The new Predictive Store Forwarding (PSF) prediction engine in AMD Zen 3 processors has been exposed to a hardware side-channel read vulnerability. In theory, disabling this feature should reduce performance, and this is exactly the effect we observed with Intel processors in the process of fixing Specter and Meltdown vulnerabilities. But at the moment AMD refers to the fact that cases of exploitation of the vulnerability in PSF are unknown, so it does not recommend end users to disable the functionality in order to avoid performance degradation.

The PSF mechanism is disabled in Zen 3 processors by setting certain MSR bits. In a whitepaper, AMD promised to publish patches for Linux to make it easy to disable PSF if needed, but there are no publicly available patches yet.

(Phoronix)

Nevertheless, Michael Larabel of Phoronix built his own Linux kernel with PSF disabled and ran dozens of tests on several systems with AMD Ryzen 5000 and EPYC 7003 series processors on a regular core and a kernel with PSF disabled. According to him, testing was carried out on a wide range of workloads, with each test running automatically several times.

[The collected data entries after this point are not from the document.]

(** [float(x) if x is not None else 0] *)
Definition to_number (x : pyval) : result pyval :=
  match x with
  | PNone => Ok (PInt 0)
  | _ => f <- py_float x ;; Ok (PFloat f)
  end.

(** One turn of the loop over the datasets in [fix_common_issues]; [data] is
    the chart's [data] object.  The conversion of the data points stands in
    a [try] statement whose bare [except] is a [continue]: whatever [float]
    raises drops the dataset.  A dataset without a list of data is not
    appended either. *)
Definition fix_dataset (data dataset : pyval) : result (option pyval) :=
  if negb (is_dict dataset) then Ok None else
  has_label <- py_in "label" dataset ;;
  dataset <- (if negb has_label
              then py_setitem dataset "label" (PStr "Dataset")
              else Ok dataset) ;;
  has_data <- py_in "data" dataset ;;
  if negb has_data then Ok None else
  d <- py_getitem dataset "data" ;;
  match d with
  | PList xs =>
      match mapM to_number xs with
      | Raise _ => Ok None
      | Ok ys =>
          dataset <- py_setitem dataset "data" (PList ys) ;;
          labels <- py_get data "labels" (PList []) ;;
          labels_len <- py_len labels ;;
          dataset <-
            (if negb (List.length ys =? labels_len)%nat then
               if (labels_len <? List.length ys)%nat
               then py_setitem dataset "data" (PList (firstn labels_len ys))
               else py_setitem dataset "data"
                      (PList (ys ++ repeat (PInt 0) (labels_len - List.length ys)))
             else Ok dataset) ;;
          Ok (Some dataset)
      end
  | _ => Ok None
  end.

Definition default_options (title : pyval) : pyval :=
  PDict [ ("responsive", PBool true);
          ("plugins",
            PDict [("title", PDict [("display", PBool true); ("text", title)])]) ].

(** One turn of the loop over the charts in [fix_common_issues]. *)
Definition fix_chart (chart : pyval) : result (option pyval) :=
  if negb (is_dict chart) then Ok None else
  has_type <- py_in "type" chart ;;
  missing <- (if negb has_type then Ok true
              else has_data <- py_in "data" chart ;; Ok (negb has_data)) ;;
  if (missing : bool) then Ok None else
  has_title <- py_in "title" chart ;;
  chart <- (if negb has_title then
              t <- py_getitem chart "type" ;;
              s <- py_title t ;;
              py_setitem chart "title" (PStr (String.append s " Chart"))
            else Ok chart) ;;
  data <- py_get chart "data" (PDict []) ;;
  has_labels <- py_in "labels" data ;;
  missing <- (if negb has_labels then Ok true
              else has_datasets <- py_in "datasets" data ;;
                   Ok (negb has_datasets)) ;;
  if (missing : bool) then Ok None else
  datasets <- py_get data "datasets" (PList []) ;;
  items <- py_iter datasets ;;
  fixed_datasets <- collectM (fix_dataset data) items ;;
  match fixed_datasets with
  | [] => Ok None
  | _ :: _ =>
      data <- py_setitem data "datasets" (PList fixed_datasets) ;;
      chart <- py_setitem chart "data" data ;;
      has_options <- py_in "options" chart ;;
      chart <- (if negb has_options then
                  title <- py_getitem chart "title" ;;
                  py_setitem chart "options" (default_options title)
                else Ok chart) ;;
      Ok (Some chart)
  end.

(** [VisualizationValidator.fix_common_issues].  The function changes
    [config] in place and returns it; the model returns the value [config]
    holds at the end. *)
Definition fix_common_issues (config : pyval) : result pyval :=
  if negb (is_dict config) then Ok config else
  charts <- py_get config "charts" (PList []) ;;
  items <- py_iter charts ;;
  fixed_charts <- collectM fix_chart items ;;
  py_setitem config "charts" (PList fixed_charts).
(** * Sign-in form of [src/App.jsx]: validators, handlers and derived validity

    The development embeds the logic of the [App] component:
    the two validators, the three event handlers, the memoised
    [isFormValid] flag and the render cycle that ties them together.

    - A JavaScript string is a sequence of UTF-16 code units ([list N]);
      [length] is its [.length].
    - [EMAIL_REGEX] is a pattern value run by a backtracking matcher that
      follows the built-in [RegExp.prototype.test] (flags, [lastIndex],
      scan over start positions).
    - Handlers run in a small monad over an environment holding what a
      handler can touch besides the values it closes over: the queued state
      updates, the console, the event's [defaultPrevented] flag and the
      [lastIndex] slot of the shared regex object. *)

From Stdlib Require Import List NArith Bool Arith Lia String Ascii DecimalString.
Import ListNotations.

(* ================================================================== *)
(** ** JavaScript strings *)
(* ================================================================== *)

Module Js.

(** A string is its sequence of UTF-16 code units. *)
Definition jsstring := list N.

(** The code units of an ASCII literal of the source. *)
Definition lit (s : string) : jsstring :=
  map N_of_ascii (list_ascii_of_string s).

Definition cu (a : ascii) : N := N_of_ascii a.

(** [a === b] on strings. *)
Fixpoint strictEq (a b : jsstring) : bool :=
  match a, b with
  | [], [] => true
  | x :: a', y :: b' => N.eqb x y && strictEq a' b'
  | _, _ => false
  end.

(** [ToBoolean] on a string: only the empty string is falsy. *)
Definition truthy (s : jsstring) : bool :=
  match s with [] => false | _ :: _ => true end.

(** [s.length], a Number. *)
Definition jslength (s : jsstring) : N := N.of_nat (List.length s).

(** [Number::toString] on a non-negative integer (radix 10), as used by a
    template literal substitution. *)
Definition Number_toString (n : N) : jsstring :=
  lit (NilEmpty.string_of_uint (N.to_uint n)).

(** [WhiteSpace] or [LineTerminator] of ECMAScript: what [\s] matches. *)
Definition isWhiteSpaceOrLT (c : N) : bool :=
  (((9 <=? c) && (c <=? 13))           (* TAB LF VT FF CR *)
  || (c =? 32)                        (* SPACE *)
  || (c =? 160)                       (* NBSP *)
  || (c =? 5760)                      (* U+1680 *)
  || ((8192 <=? c) && (c <=? 8202))   (* U+2000 .. U+200A *)
  || (c =? 8232) || (c =? 8233)       (* LS, PS *)
  || (c =? 8239)                      (* U+202F *)
  || (c =? 8287)                      (* U+205F *)
  || (c =? 12288)                     (* U+3000 *)
  || (c =? 65279)                     (* U+FEFF *)
  )%N.

End Js.
Import Js.

(* ================================================================== *)
(** ** Regular expressions: the fragment [EMAIL_REGEX] is written in *)
(* ================================================================== *)

Module RegExp.

Inductive Atom :=
| PatternCharacter (c : N)      (* an ordinary character, as [@] *)
| IdentityEscape (c : N)        (* an escaped character, as [\.] *)
| ClassEscape_S.                (* [\S] *)

Inductive Quantifier :=
| Once                          (* no quantifier *)
| OneOrMore.                    (* [+], greedy *)

Inductive Term :=
| AssertStart                   (* [^] *)
| AssertEnd                     (* [$] *)
| TAtom (a : Atom) (q : Quantifier).
(** * The campaign generator (main.py): a shallow embedding and its properties

    The program formats a prompt from its command-line options, sends it in
    one HTTP POST to a chat-completion endpoint, takes the text of the first
    candidate out of the JSON reply and writes it to a file.

    Everything the program does to its surroundings is explicit here:
    - what it prints, which environment variable it reads and which request
      it sends are recorded, in order, in a trace of effects;
    - the file system is a finite map from paths to nodes;
    - [sys.exit] and Python exceptions are the [Raise] results of a state
      monad whose state (trace and files) survives a raise, as in Python.
    What the surroundings answer (the credential, today's date, the reply to
    the POST) is read from an [environ] that the theorems quantify over.

    Printing on stdout fails where stdout cannot encode the text, and the
    system may refuse to make a directory or to open a file; both are
    answers of the [environ]. Printing on stderr does not fail: Python
    escapes there what the encoding lacks. The streams take what is
    written to them: a pipe that is closed or a device that is full is
    not part of the model. What is printed on stderr is
    kept as the format of the line and the values it interpolates, not as
    rendered text; the elapsed time that one line reports is left out. *)

From Stdlib Require Import ZArith NArith List String Ascii Floats Lia.
From stdpp Require Import base option list gmap.
Import ListNotations.

#[local] Open Scope Z_scope.
Set Warnings "-register-all,-inexact-float".

(* ===================================================================== *)
(** ** Text *)
(* ===================================================================== *)

(** A Python [str] is a sequence of Unicode code points. *)
Abbreviation str := (list N).

(** A literal of the source; every literal of main.py is ASCII. *)
Definition lit (s : string) : str := map N_of_ascii (list_ascii_of_string s).
#[global] Arguments lit : simpl never.

Definition nl : N := 10%N.
Definition slash : N := 47%N.

Definition str_eqb (a b : str) : bool := bool_decide (a = b).

Definition is_empty {A} (l : list A) : bool :=
  match l with [] => true | _ => false end.

Fixpoint drop_while {A} (p : A -> bool) (l : list A) : list A :=
  match l with
  | [] => []
  | x :: l' => if p x then drop_while p l' else l
  end.

(** [str.isspace] of one code point: the characters CPython's
    [_PyUnicode_IsWhitespace] accepts, which are the ones [str.strip()]
    removes. *)
Definition isspace (c : N) : bool :=
  ((9 <=? c) && (c <=? 13) || (28 <=? c) && (c <=? 32)
   || (c =? 133) || (c =? 160) || (c =? 5760)
   || (8192 <=? c) && (c <=? 8202)
   || (c =? 8232) || (c =? 8233) || (c =? 8239) || (c =? 8287)
   || (c =? 12288))%N.

Definition lstrip (s : str) : str := drop_while isspace s.
Definition rstrip (s : str) : str := rev (drop_while isspace (rev s)).
(** [s.strip()] *)
Definition strip (s : str) : str := rstrip (lstrip s).

Fixpoint starts_with (needle hay : str) : bool :=
  match needle, hay with
  | [], _ => true
  | _ :: _, [] => false
  | a :: n', b :: h' => (a =? b)%N && starts_with n' h'
  end.

(** [needle in hay] for two strings. *)
Fixpoint str_contains (needle hay : str) : bool :=
  starts_with needle hay
  || match hay with
     | [] => false
     | _ :: h' => str_contains needle h'
     end.

(** [needle] occurs verbatim in [hay]. *)
Definition occurs_in (needle hay : str) : Prop :=
  exists before after, hay = before ++ needle ++ after.

(* ===================================================================== *)
(** ** Python objects exchanged as JSON *)
(* ===================================================================== *)

(** What [json] decodes to and encodes from: [None], [bool], [int],
    [float], [str], [list], and [dict] with string keys (kept in insertion
    order; a lookup takes the first entry of the key). *)
Inductive value : Type :=
| VNone
| VBool (b : bool)
| VInt (n : Z)
| VFloat (x : float)
| VStr (s : str)
| VList (xs : list value)
| VDict (kvs : list (str * value)).

(** [bool(v)] *)
Definition truthy (v : value) : bool :=
  match v with
  | VNone => false
  | VBool b => b
  | VInt n => negb (n =? 0)
  | VFloat x => negb (PrimFloat.eqb x 0%float)
  | VStr s => negb (is_empty s)
  | VList xs => negb (is_empty xs)
  | VDict kvs => negb (is_empty kvs)
  end.

Fixpoint dict_get (kvs : list (str * value)) (k : str) : option value :=
  match kvs with
  | [] => None
  | (k', v) :: rest => if str_eqb k' k then Some v else dict_get rest k
  end.

Definition is_str (k : str) (v : value) : bool :=
  match v with VStr s => str_eqb s k | _ => false end.

(* ===================================================================== *)
(** ** Exceptions, effects and the state of a run *)
(* ===================================================================== *)

(** The argument of [sys.exit]: a status, or a message that the
    interpreter prints on stderr before it exits with status 1. *)
Inductive exit_arg : Type :=
| ExitCode (n : Z)
| ExitMsg (msg : str).

(** The [OSError]s by class; [OtherOSError] stands for those of another
    class or of none (a name or a path that is too long, a permission that
    is missing, a disk that is full). *)
Inductive oserror : Type :=
| FileNotFoundError
| FileExistsError
| NotADirectoryError
| IsADirectoryError
| OtherOSError.

(** Every constructor but [SystemExit] is a subclass of [Exception]. *)
Inductive exn : Type :=
| SystemExit (arg : exit_arg)
| KeyError (key : value)
| IndexError
| TypeError
| AttributeError
| JSONDecodeError
| RequestException (detail : str)
| OSError (e : oserror)
| UnicodeEncodeError
| OtherException (detail : str).

Record request : Type := mkRequest {
  url : str;
  req_headers : list (str * str);
  req_json : value;
  timeout : Z
}.

(** What [r.json()] does with the body of a response: it returns the
    value the body decodes to, raises [JSONDecodeError] on a body that is
    not JSON, or gives up on a body that is JSON with another exception
    ([ValueError] on a number of too many digits, [RecursionError] on
    nesting that is too deep). *)
Inductive decoding : Type :=
| Decoded (j : value)
| NotJSON
| GivesUp (detail : str).

Record response : Type := mkResponse {
  status_code : Z;
  resp_headers : list (str * str);
  text : str;
  json_body : decoding
}.

(** What [requests.post] does: it returns a response, raises one of the
    [requests.exceptions.RequestException]s (connection error, timeout),
    or raises some other [Exception]. *)
Inductive post_result : Type :=
| Responds (r : response)
| Refused (detail : str)
| Crashes (detail : str).

(** Why argparse rejects a command line. *)
Inductive usage_reason : Type :=
| MissingRequired (opt : str)
| InvalidChoice (opt given : str)
| WrongArity
| UnrecognizedArguments (toks : list str).

(** The lines main.py prints on stderr, one constructor per [print(...,
    file=sys.stderr)] of the source, carrying the values it interpolates;
    and what the interpreter and argparse put there. *)
Inductive diag : Type :=
| DSending                          (* "\nSending request to OpenRouter API..." *)
| DUsingModel (model : str)         (* "Using model: {model}" *)
| DPayload (payload : value)        (* "Request payload: {json.dumps(payload, indent=2)}" *)
| DStatus (code : Z)                (* "Status code: {r.status_code}" *)
| DHeaders (hs : list (str * str))  (* "Response headers: {dict(r.headers)}" *)
| DDecodeFailed (raw : str)         (* "Failed to decode JSON. Raw response: {r.text}" *)
| DApiError (msg : value)           (* "API Error: {response_json['error']['message']}" *)
| DErrorResponse (raw : str)        (* "Error response: {r.text}" *)
| DCompleted                        (* "Request completed in {dt:.2f}s" *)
| DFullResponse (j : value)         (* "Full response: {json.dumps(response_json, indent=2)}" *)
| DExtractFailed (e : exn)          (* "Failed to extract content from response: {e}" *)
| DStructure (j : value)            (* "Response structure: {response_json}" *)
| DConnectFailed (detail : str)     (* "Error: Failed to connect to OpenRouter API: {e}" *)
| DExceptionDetails (detail : str)  (* "Exception details: {str(e)}" *)
| DUnexpected (e : exn)             (* "Unexpected error: {e}" *)
| DResponseText (raw : str)         (* "Response text: {r.text}" *)
| DGenerating (event : str)         (* "\nGenerating content for {args.event}..." *)
| DEmptyResponse                    (* "Error: Received empty response from API" *)
| DExitMessage (msg : str)          (* the message of sys.exit(msg) *)
| DTraceback (e : exn)              (* the traceback of an uncaught exception *)
| DUsage (why : usage_reason).      (* argparse: usage, then "error: ..." *)

(** What a run does that can be seen from outside, besides the files. *)
Inductive effect : Type :=
| Stdout (line : str)               (* print(line) *)
| StdoutHelp                        (* argparse's help text *)
| StdoutVersion                     (* argparse's "%(prog)s 1.0.0" *)
| Stderr (d : diag)
| Getenv (name : str)               (* os.getenv(name) *)
| HttpPost (rq : request).          (* requests.post(...) *)

(** A node of the file system. *)
Inductive node : Type :=
| Dir
| File (content : str).

(** The file system: absolute, normalised paths (lists of names from the
    root) to nodes. The root, [[]], is a directory and has no entry. *)
Abbreviation tree := (gmap (list str) node).

Record world : Type := mkWorld {
  trace : list effect;   (* oldest first *)
  files : tree
}.

(** What the program reads from its surroundings, and what they
    answer.
    - [stdout_ok text]: stdout can encode [text], with the encoding and
      the error handler it was opened with (UTF-8 lacks the lone
      surrogates, which is what a byte of the command line that is not
      UTF-8 becomes; ASCII lacks all but ASCII).
    - [help_text], [version_text]: what argparse formats for --help and
      --version; they hold the name of the program and depend on the width
      of the terminal.
    - [permits k]: the system lets the program make a directory at the
      node [k], or create or truncate and write a file there: names and
      paths are within its limits, the directory above may be written,
      there is room. *)
Record environ : Type := mkEnviron {
  api_key : option str;            (* OPENROUTER_API_KEY, when it is set *)
  today : str;                     (* datetime.now().strftime("%Y-%m-%d") *)
  cwd : list str;                  (* the working directory *)
  http : request -> post_result;   (* the network and the remote service *)
  stdout_ok : str -> bool;
  help_text : str;
  version_text : str;
  permits : list str -> bool
}.

Inductive result (A : Type) : Type :=
| Val (a : A)
| Raise (e : exn).
Arguments Val {A} a.
Arguments Raise {A} e.

(** A computation of main.py. *)
Definition M (A : Type) : Type := world -> result A * world.

#[export] Instance M_ret : MRet M := fun A a w => (Val a, w).
#[export] Instance M_bind : MBind M := fun A B k c w =>
  match c w with
  | (Val a, w') => k a w'
  | (Raise e, w') => (Raise e, w')
  end.

Definition raise {A} (e : exn) : M A := fun w => (Raise e, w).

(** [try: c  except ...: h]. The handler [h e] is [None] when no [except]
    clause matches [e], which then propagates. *)
Definition try_except {A} (c : M A) (h : exn -> option (M A)) : M A :=
  fun w =>
    match c w with
    | (Val a, w') => (Val a, w')
    | (Raise e, w') =>
        match h e with
        | Some handler => handler w'
        | None => (Raise e, w')
        end
    end.

(** The world after more effects. *)
Definition extend (w : world) (tr : list effect) : world :=
  {| trace := trace w ++ tr; files := files w |}.
#[global] Arguments extend : simpl never.

(** The world with other files. *)
Definition with_files (t : tree) (w : world) : world :=
  {| trace := trace w; files := t |}.

Definition emit (e : effect) : M unit := fun w => (Val tt, extend w [e]).

(** Writing [text] on stdout, which shows as the effect [e]: the text is
    encoded before any of it is written, so that a text stdout cannot
    encode raises and leaves nothing on stdout. *)
Definition write_stdout (E : environ) (text : str) (e : effect) : M unit :=
  fun w =>
    if stdout_ok E text then (Val tt, extend w [e])
    else (Raise UnicodeEncodeError, w).

(** [print(line)] *)
Definition print (E : environ) (line : str) : M unit :=
  write_stdout E line (Stdout line).
(** [print(..., file=sys.stderr)] *)
Definition eprint (d : diag) : M unit := emit (Stderr d).
(** [sys.exit(arg)] *)
Definition sys_exit {A} (arg : exit_arg) : M A := raise (SystemExit arg).

(** A pure step that may raise. *)
Definition lift {A} (r : exn + A) : M A :=
  match r with
  | inl e => raise e
  | inr a => mret a
  end.

(** [os.getenv(name)]: the program reads one variable only. *)
Definition getenv (E : environ) (name : str) : M (option str) :=
  emit (Getenv name) ;; mret (api_key E).

(** [requests.post(url, headers=..., json=..., timeout=...)] *)
Definition requests_post (E : environ) (rq : request) : M response :=
  emit (HttpPost rq) ;;
  match http E rq with
  | Responds r => mret r
  | Refused detail => raise (RequestException detail)
  | Crashes detail => raise (OtherException detail)
  end.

As a result, I had to admit that disabling PSF has a minimal effect on performance. In most cases, the difference was within the margin of error, although in some workloads it approached 1%. For example, the Ryzen 7 5800X processor has been run through a suite of over 100 tests. At the same time, the averaging of all results indicates less than 1,5% loss of performance when the potentially dangerous Zen 3 function is turned off.

(Phoronix)

In short, while AMD generally discourages its customers from disabling PSF, if someone decides to take this step in the name of improving security, it likely won’t make any significant difference in performance. Unlike other patches designed to combat attacks related to speculative command execution, this time it came at a low cost.